Work to be completed. From the line below that contains "Definition PAIR_SETTLE_MS pace" to the line that contains "Record peer_t := mk_peer", repeat every line exactly, both ends included, and nothing else.

----- Dataset extract -----

(* ===== verification/ArbState.v ===== *)
(** * Wake word arbitration: constants and state (arb.c, arb.h)
    Every static variable of arb.c that the program reads back is a field of [arb];
    what a handler sends, writes or hands to its caller is appended to [out] in
    order.  Log lines are left out.  Times are the monotonic milliseconds [now_ms]
    returns; a handler gets the one reading it works with as an argument.  The fixed
    arrays are lists of that length; an array filled by a counter (round_.got and
    round_.ngot) is the list of the entries in use. *)
From S2P Require Import Prelude Cbits.

(** ** Constants *)
Definition AUTO_START_MS := 500.
Definition AUTO_MIN_MS := 150.
Definition AUTO_MAX_MS := 1000.
Definition AUTO_MARGIN_MS := 50.
Definition AUTO_LEARN := 10.
Definition AUTO_PEER_MIN := 3.
Definition MEASURE_MS := 1500.
Definition NDELAY := 64.
Definition OBS_KEEP := 64.
Definition RIVAL_DB := 300.
Definition D_NONE := INT_MIN.
Definition D_PRIO := INT_MAX.
Definition COPY_MS : list Z := [30; 80].
Definition LOOKBACK_MS := 1000.
Definition CTR_BLOCK := 4096.
Definition SCAN_N := 12.
Definition NPEER : nat := 16.
Definition NCLAIM : nat := 16.
Definition NLEN : nat := 64.
Definition TLEN : nat := 80.
Definition BLOB : nat := 32 + 24 + 16 + 32.
Definition ARB_MSG_MAX := 160.
Definition NMSG : nat := 8.
Definition T_BEACON := 1.
Definition T_CLAIM := 4.
Definition T_PAIR := 5.
Definition T_GIVE := 6.
Definition T_MSG := 7.
Definition F_QUIET := 1.
Definition F_KIOSK := 2.
Definition F_HELLO := 4.
Definition KIOSK_KEEP_MS := 2000.
Definition KIOSK_GAP_MS := 15.
Definition KIOSK_PHRASE : nat := 64.

(** [PACE]: the network's times, per mille of the real ones *)
Definition PACE (pace ms : Z) : Z := Z.quot (ms * pace) 1000.
Definition BEACON_MIN_MS pace := PACE pace 20000.
Definition BEACON_MAX_MS pace := PACE pace 40000.
Definition LONER_MS pace := PACE pace 10000.
Definition LOOK_MS pace := PACE pace 1200.
Definition PEER_TTL_MS pace := PACE pace 300000.
Definition SAVE_MS pace := PACE pace 60000.
Definition DISCOVER_MS pace := PACE pace 5000.
Definition PUSH_MS pace := PACE pace 30000.
Definition POLL_MS pace := PACE pace 3000.
Definition SCAN_MS pace := PACE pace 10000.
Definition SCAN_SLOW_MS pace := PACE pace 300000.
Definition GIVE_MS pace := PACE pace 5000.
Definition ATTEST_WAIT_MS pace := PACE pace 30000.
Definition PAIR_MS pace := PACE pace 120000.
Definition PAIR_SETTLE_MS pace := PACE pace 2000.

Inductive arb_mode_t := ARB_HASSMIC | ARB_KIOSK.
#[export] Instance arb_mode_eq_dec : EqDecision arb_mode_t.
Proof. solve_decision. Defined.

(** ** Tables *)
Record peer_t := mk_peer {
  p_id : bytes; p_ctr : Z; p_seen : Z; p_node : bytes; p_ip : Z; p_quiet : bool; p_kiosk : bool }.
Record claim_t := mk_claim {
  k_id : bytes; k_kw : bytes; k_score : Z; k_prio : Z; k_won : bool; k_at : Z }.
Record cand_t := mk_cand {
  c_pub : bytes; c_node : bytes; c_net : Z; c_attested : bool; c_tag0 : bytes; c_ip : Z;
  c_seen : Z; c_first : Z; c_pushed : Z; c_gave : Z; c_polled : Z }.
Record push_t := mk_push { u_node : bytes; u_net : bytes; u_key : bytes }.
Record preq_t := mk_preq { q_pub : bytes; q_node : bytes; q_net : Z; q_seen : Z }.
Record obs_t := mk_obs { o_own : Z; o_d : Z }.
Record rival_t := mk_rival { v_id : bytes; v_n : Z; v_next : Z; v_at : Z; v_o : list obs_t }.
Record delay_t := mk_delay { d_id : bytes; d_ms : Z }.
Record got_t := mk_got { g_id : bytes; g_slot : Z; g_when : Z }.
Record want_t := mk_want { w_id : bytes; w_waits : bool }.
Record heard_t := mk_heard { h_id : bytes; h_at : Z; h_score : Z; h_prio : Z; h_won : bool }.
Record round_t := mk_round {
  r_kw : bytes; r_score : Z; r_prio : Z; r_kiosk : bool; r_open : bool; r_decided : bool;
  r_won : bool; r_dirty : bool; r_at : Z; r_due : Z;
  r_got : list got_t; r_want : list want_t; r_heard : list heard_t }.
Record copy_t := mk_copy { y_p : bytes; y_at : Z; y_left : Z }.
Record msg_t := mk_msg { m_from : bytes; m_p : bytes; m_node : bytes; m_ip : Z }.
Record kclaim_t := mk_kclaim { kc_id : bytes; kc_p : bytes; kc_n : Z; kc_at : Z; kc_e : Z }.
Record kround_t := mk_kround { kr_p : bytes; kr_e : Z }.

(** [memset(x, 0, sizeof x)] *)
Definition zeros (n : nat) : bytes := replicate n 0.
Definition no_peer := mk_peer (zeros 8) 0 0 [] 0 false false.
Definition no_claim := mk_claim (zeros 8) (zeros 8) 0 0 false 0.
Definition no_cand := mk_cand (zeros 32) [] 0 false [] 0 0 0 0 0 0.
Definition no_preq := mk_preq (zeros 32) [] 0 0.
Definition no_obs := mk_obs 0 0.
Definition no_rival := mk_rival (zeros 8) 0 0 0 (replicate 64 no_obs).
Definition no_delay := mk_delay (zeros 8) 0.
Definition no_round := mk_round (zeros 8) 0 0 false false false false false 0 0 [] [] [].
Definition no_copy := mk_copy [] 0 0.
Definition no_kclaim := mk_kclaim [] [] 0 0 0.

#[export] Instance peer_inhabited : Inhabited peer_t := populate no_peer.
#[export] Instance claim_inhabited : Inhabited claim_t := populate no_claim.
#[export] Instance cand_inhabited : Inhabited cand_t := populate no_cand.
#[export] Instance preq_inhabited : Inhabited preq_t := populate no_preq.
#[export] Instance obs_inhabited : Inhabited obs_t := populate no_obs.
#[export] Instance rival_inhabited : Inhabited rival_t := populate no_rival.
#[export] Instance delay_inhabited : Inhabited delay_t := populate no_delay.
#[export] Instance copy_inhabited : Inhabited copy_t := populate no_copy.
#[export] Instance kclaim_inhabited : Inhabited kclaim_t := populate no_kclaim.

(** ** The state file, line by line (the file's text is not modelled, its lines are) *)
Inductive state_line :=
  | L_arbitrate (on : bool)
  | L_ctr (v : Z)
  | L_net (id : Z) (key : bytes)
  | L_delay (id : bytes) (ms : Z)
  | L_obs (id : bytes) (o : list (Z * option Z)).       (* own score, difference or "-" *)

(** ** What happens outside *)
Inductive effect :=
  | E_send (p : bytes)                    (* a datagram on the network's port *)
  | E_kiosk_send (p : bytes)              (* a datagram on Kiosk Satellite's port *)
  | E_save (l : list state_line)          (* state/arbitration replaced *)
  | E_wake                                (* a byte into the loop's pipe *)
  | E_send_key (u : push_t)               (* hooks->send_key *)
  | E_request (entity : bytes)            (* hooks->request *)
  | E_scan (tag : bytes)                  (* hooks->scan *)
  | E_paired (result : Z)                 (* hooks->paired *)
  | E_message (m : msg_t)                 (* hooks->message *)
  | E_changed.                            (* hooks->changed *)

(** ** The state *)
Record arb := mk_arb {
  running : bool; arbitrate : bool; node : bytes; sk : bytes; pk : bytes;
  in_net : bool; net_id : Z; net_key : bytes; mac_key : bytes;
  ctr : Z; ctr_saved : Z; ctr_known : bool;
  started : Z; beacon_at : Z; answer_at : Z; beacon_gap : Z; hello_until : Z;
  reported_peers : Z; notify : bool;
  peers : list peer_t; claims : list claim_t; claim_next : Z; cands : list cand_t;
  pushes : list push_t; polls : list bytes; self_tag : bytes;
  scan_at : Z; scans : Z; scan_due : bool; ha_since : Z;
  preqs : list preq_t;
  pair_at : Z; pair_until : Z; pair_sent : Z; give_at : Z; pair_gave : bool; give_left : Z;
  pair_event : Z; give_pkt : bytes;
  round_ : round_t;
  rivals : list rival_t; rivals_on : bool; delays : list delay_t; ndelay : Z;
  wauto : bool; wlogged : Z; unsaved : bool; saved_at : Z;
  mode : arb_mode_t; kwindow : Z; koffset : Z; ksock : bool; kfailed : Z; kid : bytes;
  kclaims : list kclaim_t; kclaim_next : Z; kheard : Z; kround : kround_t;
  copies : list copy_t; msgs : list msg_t; has_wake : bool;
  kpkt : bytes; kcopies : Z; kcopy_at : Z;
  pace : Z; sped : Z; draws : nat;
  out : list effect }.

(** As the program starts, before [arb_start] *)
Definition arb0 : arb := {|
  running := false; arbitrate := true; node := []; sk := zeros 32; pk := zeros 32;
  in_net := false; net_id := 0; net_key := zeros 32; mac_key := zeros 32;
  ctr := 0; ctr_saved := 0; ctr_known := false;
  started := 0; beacon_at := 0; answer_at := 0; beacon_gap := 0; hello_until := 0;
  reported_peers := -1; notify := false;
  peers := replicate NPEER no_peer; claims := replicate NCLAIM no_claim; claim_next := 0;
  cands := replicate NPEER no_cand;
  pushes := []; polls := []; self_tag := [];
  scan_at := 0; scans := 0; scan_due := false; ha_since := 0;
  preqs := replicate NPEER no_preq;
  pair_at := 0; pair_until := 0; pair_sent := 0; give_at := 0; pair_gave := false; give_left := 0;
  pair_event := 0; give_pkt := zeros (5 + 32 + 8 + BLOB);
  round_ := no_round;
  rivals := replicate NPEER no_rival; rivals_on := true;
  delays := replicate 64 no_delay; ndelay := 0;
  wauto := true; wlogged := 0; unsaved := false; saved_at := 0;
  mode := ARB_HASSMIC; kwindow := 400; koffset := 0; ksock := false; kfailed := 0; kid := [];
  kclaims := replicate NCLAIM no_kclaim; kclaim_next := 0; kheard := 0; kround := mk_kround [] 0;
  copies := [no_copy; no_copy]; msgs := []; has_wake := false;
  kpkt := []; kcopies := 0; kcopy_at := 0;
  pace := 1000; sped := 0; draws := 0%nat;
  out := [] |}.

Definition emit (e : effect) (s : arb) : arb := s <| out ::= (fun o => o ++ [e]) |>.

(** [ago]: [t] was set and is less than [ms] back *)
Definition ago (t now ms : Z) : bool := negb (t =? 0) && (now - t <? ms).

(** [memcmp(a, b, n) == 0] on the fixed-size fields *)
Definition same (a b : bytes) : bool := bool_decide (a = b).

Lemma same_true a b : same a b = true <-> a = b.
Proof. apply bool_decide_eq_true. Qed.
Lemma same_refl a : same a a = true.
Proof. by apply same_true. Qed.
Lemma same_false a b : same a b = false <-> a <> b.
Proof. apply bool_decide_eq_false. Qed.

-----

Result of this exercise.
Definition PAIR_SETTLE_MS pace := PACE pace 2000.

Inductive arb_mode_t := ARB_HASSMIC | ARB_KIOSK.
#[export] Instance arb_mode_eq_dec : EqDecision arb_mode_t.
Proof. solve_decision. Defined.

(** ** Tables *)
Record peer_t := mk_peer {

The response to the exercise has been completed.